▸ **WHAT THE EXERCISE ASKS**
From the entries below, retype only the lines from the one with "Definition w13_gemm_output_buffer_size : Z" through the one with "Definition w2_gemm_output_buffer_size : Z", exactly as written.

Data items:
=== Begin Enclosure ===
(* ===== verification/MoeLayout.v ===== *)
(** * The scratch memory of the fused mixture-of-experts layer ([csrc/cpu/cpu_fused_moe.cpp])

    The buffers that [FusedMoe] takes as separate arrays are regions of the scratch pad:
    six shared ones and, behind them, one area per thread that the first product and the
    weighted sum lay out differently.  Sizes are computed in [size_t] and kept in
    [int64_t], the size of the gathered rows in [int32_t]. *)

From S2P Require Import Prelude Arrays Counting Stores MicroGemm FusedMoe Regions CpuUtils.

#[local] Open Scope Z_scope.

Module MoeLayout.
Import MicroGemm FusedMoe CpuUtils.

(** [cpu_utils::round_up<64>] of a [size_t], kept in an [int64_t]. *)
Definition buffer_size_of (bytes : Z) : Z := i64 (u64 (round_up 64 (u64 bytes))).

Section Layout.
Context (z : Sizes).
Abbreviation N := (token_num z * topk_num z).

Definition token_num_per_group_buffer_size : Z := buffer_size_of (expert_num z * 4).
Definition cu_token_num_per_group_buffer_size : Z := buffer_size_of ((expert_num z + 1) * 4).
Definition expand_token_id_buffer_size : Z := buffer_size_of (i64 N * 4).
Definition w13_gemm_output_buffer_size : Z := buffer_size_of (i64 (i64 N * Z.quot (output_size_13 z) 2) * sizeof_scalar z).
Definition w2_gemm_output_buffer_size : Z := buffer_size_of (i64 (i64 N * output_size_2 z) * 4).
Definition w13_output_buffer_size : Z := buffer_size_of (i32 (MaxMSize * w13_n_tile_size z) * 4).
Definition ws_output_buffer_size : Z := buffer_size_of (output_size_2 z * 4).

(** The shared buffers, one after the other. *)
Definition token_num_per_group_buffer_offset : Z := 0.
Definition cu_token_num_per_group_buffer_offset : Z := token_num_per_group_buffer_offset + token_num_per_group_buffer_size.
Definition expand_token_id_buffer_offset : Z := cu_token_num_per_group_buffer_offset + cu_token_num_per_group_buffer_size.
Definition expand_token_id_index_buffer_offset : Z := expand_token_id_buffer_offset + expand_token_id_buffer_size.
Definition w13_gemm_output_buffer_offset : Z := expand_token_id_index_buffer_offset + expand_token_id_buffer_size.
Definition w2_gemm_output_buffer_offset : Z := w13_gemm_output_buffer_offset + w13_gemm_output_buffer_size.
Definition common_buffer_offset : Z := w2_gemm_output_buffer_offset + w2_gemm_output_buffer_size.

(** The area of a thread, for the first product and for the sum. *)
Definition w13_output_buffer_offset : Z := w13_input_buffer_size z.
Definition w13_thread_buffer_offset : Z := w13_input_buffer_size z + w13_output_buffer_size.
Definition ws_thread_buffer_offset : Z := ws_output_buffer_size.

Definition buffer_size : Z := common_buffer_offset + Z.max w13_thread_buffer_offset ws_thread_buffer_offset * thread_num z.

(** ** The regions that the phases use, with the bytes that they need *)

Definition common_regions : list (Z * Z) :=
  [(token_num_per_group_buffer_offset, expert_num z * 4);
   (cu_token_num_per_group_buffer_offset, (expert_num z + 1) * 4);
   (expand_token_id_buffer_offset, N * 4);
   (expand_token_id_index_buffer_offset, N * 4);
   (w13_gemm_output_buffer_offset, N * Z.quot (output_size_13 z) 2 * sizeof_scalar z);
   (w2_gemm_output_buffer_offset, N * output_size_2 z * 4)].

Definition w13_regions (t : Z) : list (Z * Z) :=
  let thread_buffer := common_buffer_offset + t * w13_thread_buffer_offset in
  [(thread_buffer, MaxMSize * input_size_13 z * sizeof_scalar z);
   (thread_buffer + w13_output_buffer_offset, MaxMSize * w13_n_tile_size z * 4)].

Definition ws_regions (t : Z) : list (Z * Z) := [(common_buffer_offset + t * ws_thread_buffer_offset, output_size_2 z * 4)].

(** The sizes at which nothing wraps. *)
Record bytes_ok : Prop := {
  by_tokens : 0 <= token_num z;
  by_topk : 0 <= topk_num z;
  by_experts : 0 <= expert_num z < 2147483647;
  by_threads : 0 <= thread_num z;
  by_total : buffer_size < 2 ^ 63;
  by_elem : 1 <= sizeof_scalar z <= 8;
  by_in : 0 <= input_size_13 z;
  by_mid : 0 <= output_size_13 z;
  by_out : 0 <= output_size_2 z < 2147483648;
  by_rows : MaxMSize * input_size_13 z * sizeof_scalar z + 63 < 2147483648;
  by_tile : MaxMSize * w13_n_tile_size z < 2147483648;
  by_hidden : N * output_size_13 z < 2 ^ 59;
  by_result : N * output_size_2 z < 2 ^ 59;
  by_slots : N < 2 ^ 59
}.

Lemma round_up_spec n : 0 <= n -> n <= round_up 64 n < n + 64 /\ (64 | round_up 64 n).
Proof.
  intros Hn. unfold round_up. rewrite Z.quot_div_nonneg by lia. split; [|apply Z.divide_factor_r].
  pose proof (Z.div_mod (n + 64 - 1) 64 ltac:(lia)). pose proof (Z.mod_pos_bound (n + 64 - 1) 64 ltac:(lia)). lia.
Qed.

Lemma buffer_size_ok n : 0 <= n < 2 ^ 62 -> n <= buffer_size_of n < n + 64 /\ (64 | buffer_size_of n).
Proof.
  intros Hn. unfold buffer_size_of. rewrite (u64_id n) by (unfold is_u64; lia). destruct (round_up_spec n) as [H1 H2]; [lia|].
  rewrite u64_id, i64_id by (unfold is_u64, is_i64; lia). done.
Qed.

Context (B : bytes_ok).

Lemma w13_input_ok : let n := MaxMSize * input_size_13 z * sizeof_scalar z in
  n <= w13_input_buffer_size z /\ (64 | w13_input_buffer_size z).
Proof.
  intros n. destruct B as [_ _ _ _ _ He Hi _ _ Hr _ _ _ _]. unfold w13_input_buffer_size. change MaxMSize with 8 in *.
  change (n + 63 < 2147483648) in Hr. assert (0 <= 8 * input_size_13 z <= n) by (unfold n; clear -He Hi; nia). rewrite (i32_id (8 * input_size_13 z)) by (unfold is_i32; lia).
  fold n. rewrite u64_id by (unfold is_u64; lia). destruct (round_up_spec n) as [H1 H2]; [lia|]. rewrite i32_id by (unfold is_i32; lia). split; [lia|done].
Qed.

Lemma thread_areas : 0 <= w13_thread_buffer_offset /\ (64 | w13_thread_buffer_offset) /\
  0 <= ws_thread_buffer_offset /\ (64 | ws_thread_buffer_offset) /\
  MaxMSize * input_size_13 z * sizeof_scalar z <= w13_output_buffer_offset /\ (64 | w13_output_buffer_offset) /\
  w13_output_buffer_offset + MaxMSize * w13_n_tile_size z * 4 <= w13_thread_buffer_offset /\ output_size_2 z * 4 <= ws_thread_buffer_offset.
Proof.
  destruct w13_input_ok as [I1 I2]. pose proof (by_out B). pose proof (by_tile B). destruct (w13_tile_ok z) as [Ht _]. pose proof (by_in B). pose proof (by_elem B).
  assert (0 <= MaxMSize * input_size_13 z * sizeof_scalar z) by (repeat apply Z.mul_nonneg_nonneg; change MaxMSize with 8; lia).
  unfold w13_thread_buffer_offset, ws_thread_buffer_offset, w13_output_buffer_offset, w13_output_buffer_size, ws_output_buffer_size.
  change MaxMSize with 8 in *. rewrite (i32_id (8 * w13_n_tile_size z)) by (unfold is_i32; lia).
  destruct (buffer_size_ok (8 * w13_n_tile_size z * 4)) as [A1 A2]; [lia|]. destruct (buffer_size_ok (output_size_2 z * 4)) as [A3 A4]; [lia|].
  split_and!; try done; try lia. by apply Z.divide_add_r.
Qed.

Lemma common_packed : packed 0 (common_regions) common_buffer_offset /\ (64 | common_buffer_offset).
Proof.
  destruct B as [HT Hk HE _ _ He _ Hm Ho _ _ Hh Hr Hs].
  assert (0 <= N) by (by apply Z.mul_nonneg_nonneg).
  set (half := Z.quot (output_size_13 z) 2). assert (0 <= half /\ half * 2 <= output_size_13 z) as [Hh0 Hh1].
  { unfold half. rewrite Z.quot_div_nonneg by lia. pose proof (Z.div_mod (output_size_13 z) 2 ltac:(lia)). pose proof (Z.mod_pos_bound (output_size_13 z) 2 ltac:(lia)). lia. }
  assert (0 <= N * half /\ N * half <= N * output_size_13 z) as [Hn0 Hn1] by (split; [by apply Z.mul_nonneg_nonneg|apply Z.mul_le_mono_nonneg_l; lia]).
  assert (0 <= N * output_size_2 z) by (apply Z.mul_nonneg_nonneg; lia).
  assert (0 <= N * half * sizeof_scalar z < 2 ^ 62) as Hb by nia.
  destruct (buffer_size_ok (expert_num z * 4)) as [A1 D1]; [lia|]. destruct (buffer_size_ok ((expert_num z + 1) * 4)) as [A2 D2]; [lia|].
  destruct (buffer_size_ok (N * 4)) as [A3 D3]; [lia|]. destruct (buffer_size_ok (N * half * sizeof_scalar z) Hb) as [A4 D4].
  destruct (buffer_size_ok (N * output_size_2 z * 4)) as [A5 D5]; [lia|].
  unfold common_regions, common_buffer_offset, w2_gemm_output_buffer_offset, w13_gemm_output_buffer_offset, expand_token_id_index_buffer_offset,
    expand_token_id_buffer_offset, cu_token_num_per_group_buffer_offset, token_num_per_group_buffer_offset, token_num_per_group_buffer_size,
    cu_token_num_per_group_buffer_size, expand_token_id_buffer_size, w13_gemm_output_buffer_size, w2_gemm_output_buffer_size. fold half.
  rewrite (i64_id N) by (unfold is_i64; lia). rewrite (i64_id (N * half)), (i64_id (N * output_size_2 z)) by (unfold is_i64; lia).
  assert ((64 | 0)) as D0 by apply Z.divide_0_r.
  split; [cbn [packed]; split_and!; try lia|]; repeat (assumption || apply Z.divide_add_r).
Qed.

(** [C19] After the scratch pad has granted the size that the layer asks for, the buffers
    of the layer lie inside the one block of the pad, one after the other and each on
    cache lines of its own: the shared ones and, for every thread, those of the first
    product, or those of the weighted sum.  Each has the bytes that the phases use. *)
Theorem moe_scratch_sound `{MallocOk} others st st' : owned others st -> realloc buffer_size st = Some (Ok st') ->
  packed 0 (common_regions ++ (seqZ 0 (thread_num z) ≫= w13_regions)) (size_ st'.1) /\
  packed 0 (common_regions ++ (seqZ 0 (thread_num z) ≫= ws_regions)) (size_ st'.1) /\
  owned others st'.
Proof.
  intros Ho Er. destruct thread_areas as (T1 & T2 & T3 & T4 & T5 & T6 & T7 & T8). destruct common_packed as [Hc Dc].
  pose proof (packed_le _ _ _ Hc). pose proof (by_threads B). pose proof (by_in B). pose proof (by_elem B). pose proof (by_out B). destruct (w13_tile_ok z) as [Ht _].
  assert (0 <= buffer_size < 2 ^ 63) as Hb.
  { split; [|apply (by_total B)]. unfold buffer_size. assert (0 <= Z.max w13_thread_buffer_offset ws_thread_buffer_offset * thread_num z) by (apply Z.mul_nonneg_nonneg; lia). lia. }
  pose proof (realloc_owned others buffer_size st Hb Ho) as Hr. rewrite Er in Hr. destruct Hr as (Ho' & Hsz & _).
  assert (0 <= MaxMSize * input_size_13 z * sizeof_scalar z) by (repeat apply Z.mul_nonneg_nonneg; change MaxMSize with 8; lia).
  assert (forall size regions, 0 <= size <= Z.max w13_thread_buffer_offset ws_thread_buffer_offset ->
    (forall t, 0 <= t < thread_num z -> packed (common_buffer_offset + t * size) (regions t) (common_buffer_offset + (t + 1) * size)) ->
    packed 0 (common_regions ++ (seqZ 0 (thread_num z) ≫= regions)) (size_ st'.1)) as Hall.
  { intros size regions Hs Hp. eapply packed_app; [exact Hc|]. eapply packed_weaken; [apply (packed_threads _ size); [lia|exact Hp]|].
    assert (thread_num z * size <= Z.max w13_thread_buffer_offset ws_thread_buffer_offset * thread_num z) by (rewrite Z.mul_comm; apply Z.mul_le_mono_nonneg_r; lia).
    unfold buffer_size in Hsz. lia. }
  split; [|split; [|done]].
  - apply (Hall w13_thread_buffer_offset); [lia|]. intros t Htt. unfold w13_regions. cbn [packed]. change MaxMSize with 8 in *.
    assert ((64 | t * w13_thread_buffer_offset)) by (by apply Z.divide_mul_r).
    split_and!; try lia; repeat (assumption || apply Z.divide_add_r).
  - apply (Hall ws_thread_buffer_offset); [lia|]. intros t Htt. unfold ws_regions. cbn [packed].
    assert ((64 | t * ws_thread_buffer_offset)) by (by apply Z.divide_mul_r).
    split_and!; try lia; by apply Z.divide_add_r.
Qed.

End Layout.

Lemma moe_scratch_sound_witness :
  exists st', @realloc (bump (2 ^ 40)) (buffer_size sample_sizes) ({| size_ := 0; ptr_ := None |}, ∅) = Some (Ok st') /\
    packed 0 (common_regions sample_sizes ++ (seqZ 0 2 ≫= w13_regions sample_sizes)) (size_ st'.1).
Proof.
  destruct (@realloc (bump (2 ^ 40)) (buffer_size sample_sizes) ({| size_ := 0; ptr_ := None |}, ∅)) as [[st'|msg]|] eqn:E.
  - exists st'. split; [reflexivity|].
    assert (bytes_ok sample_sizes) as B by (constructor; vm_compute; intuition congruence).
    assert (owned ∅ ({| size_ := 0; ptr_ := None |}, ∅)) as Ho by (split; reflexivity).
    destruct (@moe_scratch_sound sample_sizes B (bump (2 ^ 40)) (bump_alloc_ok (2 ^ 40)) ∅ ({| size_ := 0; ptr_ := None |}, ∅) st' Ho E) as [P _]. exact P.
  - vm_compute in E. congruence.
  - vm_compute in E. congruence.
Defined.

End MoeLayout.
=== End Enclosure ===
▸ **EXERCISE RESPONSE**
Definition w13_gemm_output_buffer_size : Z := buffer_size_of (i64 (i64 N * Z.quot (output_size_13 z) 2) * sizeof_scalar z).
Definition w2_gemm_output_buffer_size : Z := buffer_size_of (i64 (i64 N * output_size_2 z) * 4).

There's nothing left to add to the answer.